### Provided material
(** ** Writing and loading again *)
Definition slots_seen (b : TopologyBar) (seen_idx : list Z) : list Z := reverse (slots b) ++ seen_idx.
Lemma s32_small i : 0 <= i <= 5 -> s32 i = i.
Proof. intros. unfold s32. rewrite u32_id by lia. by destruct (Z.ltb_spec i (2 ^ 31)); [|lia]. Qed.
Lemma reload_bar b seen_idx : bar_ok b -> (forall x, x ∈ slots b -> x ∉ seen_idx) ->
  load_bar (reparse (write_bar b)) seen_idx = Some (b, slots_seen b seen_idx).
Proof.
  intros ([H0 H5] & Hs & Hw) Hd. destruct b as [i n p m w]. unfold slots_seen, slots in *. simpl in *.
  replace (0 <=? i) with true by lia. unfold load_bar. cbn [get_object mbind option_bind].
  pose proof (s32_small i ltac:(lia)) as Hi.
  cbn. rewrite Hi. replace (i <? 0) with false by lia. replace (5 <? i) with false by lia. cbn.
  rewrite (proj2 (seen_spec i seen_idx)) by (apply Hd; destruct w; set_solver). cbn.
  replace (n =? 0) with false by lia. cbn. destruct w; [|done]. cbn.
  assert (i <> 5) by auto. replace (i =? 5) with false by lia. cbn.
  replace (i + 1 =? i) with false by lia. cbn.
  pose proof (proj2 (seen_spec (i + 1) seen_idx)) as Hseen. unfold seen in Hseen. rewrite Hseen by (apply Hd; set_solver).
  done.
Qed.
Lemma reload_bars bars seen_idx : Forall bar_ok bars -> NoDup (bars ≫= slots) ->
  (forall x, x ∈ bars ≫= slots -> x ∉ seen_idx) -> load_bars (map reparse (write_bar <$> bars)) seen_idx = Some bars.
Proof.
  revert seen_idx. induction bars as [|b bars IH]; intros seen_idx Hok Hnd Hd; [done|].
  apply Forall_cons in Hok as [Hb Hok]. change ((b :: bars) ≫= slots) with (slots b ++ (bars ≫= slots)) in *.
  apply NoDup_app in Hnd as (_ & Hx & Hnd).
  change (map reparse (write_bar <$> b :: bars)) with (reparse (write_bar b) :: map reparse (write_bar <$> bars)).
  cbn [load_bars]. rewrite reload_bar; [|done|intros; apply Hd; set_solver]. cbn [mbind option_bind].
  rewrite IH; [done|done|done|]. intros x Hxb. unfold slots_seen. rewrite elem_of_app, elem_of_reverse.
  intros [Hxs|Hxs]; [by apply (Hx x)|]. apply (Hd x); [|done]. set_solver.
Qed.
Lemma hex_u16_reload v : is_u16 v -> parse_hex_u16 (hex_u16 v) = Some v.
Proof.
  intros Hv. unfold parse_hex_u16, hex_u16. rewrite parse_hex_text by (simpl; lia). simpl.
  by destruct (Z.ltb_spec 65535 v); [lia|].
Qed.
Lemma hex_u32_reload v : is_u32 v -> parse_hex_u32 (hex_u32 v) = Some v.
Proof. intros Hv. unfold parse_hex_u32, hex_u32. rewrite parse_hex_text by (simpl; lia). simpl. by rewrite u32_id. Qed.
Lemma bdf_reload p : 0 <= p < 2 ^ 13 -> pack_bdf (bdf_to_str p) = p /\ String.length (bdf_to_str p) = kBdfStrLen /\
  (p = 0 -> bdf_to_str p = "0000:00:00.0").
Proof.
  intros Hp. assert (forallb (fun p => (pack_bdf (bdf_to_str p) =? p) && Nat.eqb (String.length (bdf_to_str p)) kBdfStrLen)
    (seqZ 0 8192) = true) as H by (vm_compute; reflexivity).
  rewrite forallb_forall in H. specialize (H p). rewrite andb_true_iff, Z.eqb_eq, Nat.eqb_eq in H.
  destruct H as [H1 H2]; [apply list_elem_of_In, elem_of_seqZ; lia|]. split; [done|]. split; [done|]. by intros ->.
Qed.
Lemma c_str_id s : Forall (fun c => c <> zero) s -> c_str s = s.
Proof.
  induction 1 as [|c s Hc Hs IH]; [done|]. simpl. apply Ascii.eqb_neq in Hc. by rewrite Hc, IH.
Qed.
Lemma to_kind_id s : (String.length s <= 31)%nat -> no_nul s -> to_kind s = s.
Proof.
  intros Hl Hn. unfold to_kind. rewrite c_str_id by done. rewrite take_ge by (rewrite length_ascii; lia).
  apply string_of_list_ascii_of_string.
Qed.
Lemma guard_true {A} b (m : option A) : b = true -> (guard_some b;; m) = m.
Proof. by intros ->. Qed.
Lemma reload_device d seen_bdfs : device_ok d -> endpoint_kind d <> "" -> bdf_to_str (td_bdf d) ∉ seen_bdfs ->
  load_device (reparse (write_device d)) seen_bdfs = Some (d, bdf_to_str (td_bdf d) :: seen_bdfs).
Proof.
  intros Hd Hk Hs. destruct (do_kind d Hd) as [Hkl Hkn]. destruct (bdf_reload (td_bdf d) (do_bdf d Hd)) as (Hb & Hlen & Hz).
  set (J := reparse (write_device d)).
  assert (exists l, get_object J = Some l /\ keys_allowed kAllowedDeviceKeys l = true) as (l & Hl & Hkeys) by by eexists.
  assert ((member "bdf" J ≫= get_string) = Some (bdf_to_str (td_bdf d)) /\
    (member "vendor_id" J ≫= get_string) = Some (hex_u16 (td_vendor_id d)) /\
    (member "device_id" J ≫= get_string) = Some (hex_u16 (td_device_id d)) /\
    (member "class_code" J ≫= get_string) = Some (hex_u32 (class_code d)) /\
    (member "endpoint_kind" J ≫= get_string) = Some (endpoint_kind d) /\
    (member "bars" J ≫= get_array) = Some (map reparse (write_bar <$> td_bars d))) as (H1 & H2 & H3 & H4 & H5 & H6) by done.
  clearbody J. unfold load_device. rewrite Hl. cbn [mbind option_bind]. rewrite guard_true by done. rewrite H1.
  cbn [mbind option_bind]. rewrite guard_true by (apply Nat.eqb_eq; done).
  rewrite guard_true.
  2: { apply negb_true_iff, not_true_iff_false. rewrite existsb_exists. intros (x & Hx & Hxe). apply String.eqb_eq in Hxe. rewrite <- Hxe in Hx. by apply Hs, list_elem_of_In. }
  cbv zeta. rewrite Hb. rewrite guard_true.
  2: { apply negb_true_iff. destruct (Z.eqb_spec (td_bdf d) 0) as [E|]; [|done]. by rewrite Hz. }
  rewrite H2. cbn [mbind option_bind]. rewrite H3. cbn [mbind option_bind].
  rewrite !hex_u16_reload by apply Hd. cbn [mbind option_bind].
  rewrite H4. cbn [mbind option_bind]. rewrite hex_u32_reload by apply Hd. cbn [mbind option_bind].
  rewrite H5. cbn [mbind option_bind]. rewrite guard_true by (by apply negb_true_iff, String.eqb_neq).
  rewrite H6. cbn [mbind option_bind].
  rewrite guard_true by (apply Nat.leb_le; rewrite length_map, length_fmap; apply Hd).
  rewrite reload_bars by (apply Hd || (intros; set_solver)). cbn [mbind option_bind]. rewrite to_kind_id by done.
  by destruct d.
Qed.
Lemma bdf_text_inj p q : 0 <= p < 2 ^ 13 -> 0 <= q < 2 ^ 13 -> bdf_to_str p = bdf_to_str q -> p = q.
Proof. intros Hp Hq H. destruct (bdf_reload p Hp) as [<- _]. rewrite H. by destruct (bdf_reload q Hq) as [-> _]. Qed.
Lemma reload_devices ds seen_bdfs : Forall device_ok ds -> Forall (fun d => endpoint_kind d <> "") ds ->
  NoDup (td_bdf <$> ds) -> (forall d, d ∈ ds -> bdf_to_str (td_bdf d) ∉ seen_bdfs) ->
  load_devices (map reparse (write_device <$> ds)) seen_bdfs = Some ds.
Proof.
  revert seen_bdfs. induction ds as [|d ds IH]; intros seen_bdfs Hok Hk Hnd Hs; [done|].
  apply Forall_cons in Hok as [Hd Hok]. apply Forall_cons in Hk as [Hkd Hk]. rewrite fmap_cons in Hnd.
  apply NoDup_cons in Hnd as [Hx Hnd].
  change (map reparse (write_device <$> d :: ds)) with (reparse (write_device d) :: map reparse (write_device <$> ds)).
  cbn [load_devices]. rewrite reload_device; [|done|done|apply Hs; by left]. cbn [mbind option_bind].
  rewrite IH; [done|done|done|done|]. intros d' Hd'. apply not_elem_of_cons. split; [|apply Hs; by right].
  intros Heq%bdf_text_inj; [|by eapply do_bdf, Forall_forall|apply Hd]. apply Hx. rewrite <- Heq. by apply list_elem_of_fmap_2.
Qed.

### Assignment
Return exactly what appears in the records from the line with "apply Forall_cons in Hok as [Hd" through the final line, and nothing else.

### Answer section
  apply Forall_cons in Hok as [Hd Hok]. apply Forall_cons in Hk as [Hkd Hk]. rewrite fmap_cons in Hnd.
  apply NoDup_cons in Hnd as [Hx Hnd].
  change (map reparse (write_device <$> d :: ds)) with (reparse (write_device d) :: map reparse (write_device <$> ds)).
  cbn [load_devices]. rewrite reload_device; [|done|done|apply Hs; by left]. cbn [mbind option_bind].
  rewrite IH; [done|done|done|done|]. intros d' Hd'. apply not_elem_of_cons. split; [|apply Hs; by right].
  intros Heq%bdf_text_inj; [|by eapply do_bdf, Forall_forall|apply Hd]. apply Hx. rewrite <- Heq. by apply list_elem_of_fmap_2.
Qed.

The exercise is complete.